How to complete this task: In the records below, find the line that contains "rest)%string (cstring tail).", then transcribe it and every later line exactly, stopping at the final line.

Collected data

Lemma parse_columns_terminates :
  forall cols cur b, parse_columns cols cur b <> OutOfFuel.
Proof.
  induction cols as [|c cols IH]; intros cur b; cbn [parse_columns]; [discriminate|].
  pose proof (parse_column_terminates c cur b).
  destruct (parse_column c cur b) as [status [cur' b']| |];
    [|discriminate|contradiction].
  destruct (status =? EXIT_SUCCESS); [apply IH | discriminate].
Qed.

Lemma parse_line_ctrees_terminates (realloc_ok : nat -> Z -> bool) (linebuf : string)
    (cols : ctrees_column_to_ptr) (b : base_ptr_info) :
  parse_line_ctrees realloc_ok linebuf cols b <> OutOfFuel.
Proof.
  unfold parse_line_ctrees, reallocate_base_ptrs.
  destruct (nallocated b =? N b).
  - destruct (in_int64 (2 * N b)); [|discriminate].
    destruct (reallocate_loop _ _ _ _) as [[|] ptrs].
    + change (EXIT_SUCCESS =? EXIT_SUCCESS) with true. apply parse_columns_terminates.
    + discriminate.
  - apply parse_columns_terminates.
Qed.

(** ** The block reader *)

(** Whatever the automatic arrays hold: for a row of [curr_pos] bytes found
    by the scan, the text handed to the line parser is made of the first
    [curr_pos] bytes of [read_buffer]; where the row starts ([start s])
    plays no part in it. *)
Lemma parse_chunk_row (realloc_ok : nat -> Z -> bool)
    (stack_linebuf : nat -> nat -> ascii) (fuel : nat)
    (cols : ctrees_column_to_ptr) (nbytes_read curr_pos : nat) (s : chunk_state) :
  scan_row nbytes_read (read_buffer s) 0 (start s) = Some (curr_pos, false) ->
  curr_pos <> nbytes_read ->
  (curr_pos <= Z.to_nat PARSE_CTREES_MAXBUFSIZE)%nat ->
  parse_chunk realloc_ok stack_linebuf (S fuel) cols nbytes_read s =
  match
    cstring
      (copy_into
         (automatic_array (stack_linebuf (List.length (handed s)))
            (Z.to_nat PARSE_CTREES_MAXBUFSIZE))
         (firstn curr_pos (set_char (read_buffer s) curr_pos NUL)))
  with
  | None => Undefined
  | Some line =>
      match parse_line_ctrees realloc_ok line cols (info s) with
      | Returned status info' =>
          let s' :=
            {| read_buffer := set_char (read_buffer s) curr_pos NUL;
               start := start s + (curr_pos + 1);
               bytes_processed := bytes_processed s + (curr_pos + 1);
               done := done s;
               info := info';
               handed := handed s ++ [line] |} in
          if status =? EXIT_SUCCESS
          then parse_chunk realloc_ok stack_linebuf fuel cols nbytes_read s'
          else Returned status s'
      | Undefined => Undefined
      | OutOfFuel => OutOfFuel
      end
  end.
Proof.
  intros Hscan Hrow Hfits.
  cbn [parse_chunk]. rewrite Hscan.
  rewrite (proj2 (Nat.eqb_neq _ _) Hrow).
  rewrite (proj2 (Nat.ltb_ge _ _) Hfits).
  rewrite orb_false_r.
  destruct (cstring _); [|reflexivity].
  destruct (parse_line_ctrees _ _ _ _) as [status info'| |]; trivial.
  cbn zeta. now destruct (status =? EXIT_SUCCESS).
Qed.

Lemma copy_into_nothing (buf : list ascii) : copy_into buf [] = buf.
Proof. reflexivity. Qed.

(** Whatever the automatic arrays hold: when the scan of a chunk starts on
    the marker of the next block, the line parser is still called, on a
    [linebuf] that received no byte of the file, and one byte is counted as
    processed. *)
Lemma parse_chunk_at_marker (realloc_ok : nat -> Z -> bool)
    (stack_linebuf : nat -> nat -> ascii) (fuel : nat)
    (cols : ctrees_column_to_ptr) (nbytes_read : nat) (s : chunk_state) :
  nbytes_read <> 0%nat ->
  nth_error (read_buffer s) (start s) = Some "#"%char ->
  parse_chunk realloc_ok stack_linebuf (S fuel) cols nbytes_read s =
  match
    cstring (automatic_array (stack_linebuf (List.length (handed s)))
               (Z.to_nat PARSE_CTREES_MAXBUFSIZE))
  with
  | None => Undefined
  | Some line =>
      match parse_line_ctrees realloc_ok line cols (info s) with
      | Returned status info' =>
          Returned status
            {| read_buffer := set_char (read_buffer s) 0 NUL;
               start := start s + 1;
               bytes_processed := bytes_processed s + 1;
               done := true;
               info := info';
               handed := handed s ++ [line] |}
      | Undefined => Undefined
      | OutOfFuel => OutOfFuel
      end
  end.
Proof.
  intros Hn Hmarker.
  destruct nbytes_read as [|n]; [contradiction|].
  cbn [parse_chunk scan_row]. rewrite Hmarker.
  change (Ascii.eqb "#" newline) with false.
  change (Ascii.eqb "#" "#") with true.
  cbn match. cbn [Nat.eqb Nat.ltb Nat.leb firstn].
  rewrite copy_into_nothing, orb_true_r.
  destruct (cstring _); [|reflexivity].
  destruct (parse_line_ctrees _ _ _ _) as [status info'| |]; trivial.
  destruct (status =? EXIT_SUCCESS) eqn:E; cbn [negb]; [|reflexivity].
  apply Z.eqb_eq in E. now subst.
Qed.

Ltac evaluate t :=
  let v := eval vm_compute in t in change t with v.

(** The rows handed to the line parser are only ever added to. *)
Lemma parse_chunk_handed (realloc_ok : nat -> Z -> bool)
    (slb : nat -> nat -> ascii) (cols : ctrees_column_to_ptr) (nbytes_read : nat) :
  forall fuel s status s',
    parse_chunk realloc_ok slb fuel cols nbytes_read s = Returned status s' ->
    exists more, handed s' = handed s ++ more.
Proof.
  induction fuel as [|fuel IH]; intros s status s' H; [discriminate|].
  cbn [parse_chunk] in H.
  destruct (scan_row _ _ _ _) as [[curr_pos marker]|]; [|discriminate].
  destruct (Nat.eqb curr_pos nbytes_read).
  { inversion H; subst. exists []. cbn [handed]. now rewrite app_nil_r. }
  destruct (Nat.ltb _ curr_pos); [discriminate|].
  destruct (cstring _) as [line|]; [|discriminate].
  destruct (parse_line_ctrees _ _ _ _) as [st info'| |]; try discriminate.
  destruct (negb (st =? EXIT_SUCCESS)).
  { inversion H; subst. now exists [line]. }
  destruct marker.
  { inversion H; subst. now exists [line]. }
  apply IH in H. destruct H as [more H]. cbn [handed] in H.
  exists (line :: more). now rewrite H, <- app_assoc.
Qed.

Lemma read_chunks_handed (realloc_ok : nat -> Z -> bool)
    (slb : nat -> nat -> ascii) (fd : option (list ascii))
    (cols : ctrees_column_to_ptr) :
  forall fuel buf t status t',
    read_chunks realloc_ok slb fuel fd cols buf t = Returned status t' ->
    exists more, tree_handed t' = tree_handed t ++ more.
Proof.
  induction fuel as [|fuel IH]; intros buf t status t' H; [discriminate|].
  cbn [read_chunks] in H.
  destruct (pread _ _ _) as [data|].
  2:{ inversion H; subst. exists []. now rewrite app_nil_r. }
  destruct (Nat.eqb _ 0).
  { inversion H; subst. exists []. now rewrite app_nil_r. }
  destruct (parse_chunk _ _ _ _ _ _) as [st s| |] eqn:E; try discriminate.
  apply parse_chunk_handed in E. destruct E as [more E]. cbn [handed] in E.
  destruct (negb (st =? EXIT_SUCCESS)).
  { inversion H; subst. now exists more. }
  destruct (negb (Nat.leb _ _)).
  { inversion H; subst. now exists more. }
  destruct (done s).
  { inversion H; subst. now exists more. }
  apply IH in H. destruct H as [more' H]. cbn [tree_handed] in H.
  exists (more ++ more'). now rewrite H, E, <- app_assoc.
Qed.

Lemma first_column_of_1_2 (rest : string) (b : base_ptr_info) :
  parse_line_ctrees always_ok ("1 2" ++ rest) (first_as I32) b
  = parse_line_ctrees always_ok "1 2" (first_as I32) b.
Proof.
  apply (parse_line_ctrees_agree always_ok (first_as I32) 0).
  - repeat constructor. simpl. lia.
  - reflexivity.
Qed.

Lemma cstring_1_2 (tail : list ascii) :
  cstring ("1"%char :: " "%char :: "2"%char :: tail)
  = option_map (fun rest => "1 2" ++ rest)%string (cstring tail).
Proof.
  cbn [cstring].
  change (Ascii.eqb "1" NUL) with false.
  change (Ascii.eqb " " NUL) with false.
  change (Ascii.eqb "2" NUL) with false.
  cbv iota. now destruct (cstring tail).
Qed.

Local Opaque automatic_array.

Solution for this exercise:
  = option_map (fun rest => "1 2" ++ rest)%string (cstring tail).
Proof.
  cbn [cstring].
  change (Ascii.eqb "1" NUL) with false.
  change (Ascii.eqb " " NUL) with false.
  change (Ascii.eqb "2" NUL) with false.
  cbv iota. now destruct (cstring tail).
Qed.

Local Opaque automatic_array.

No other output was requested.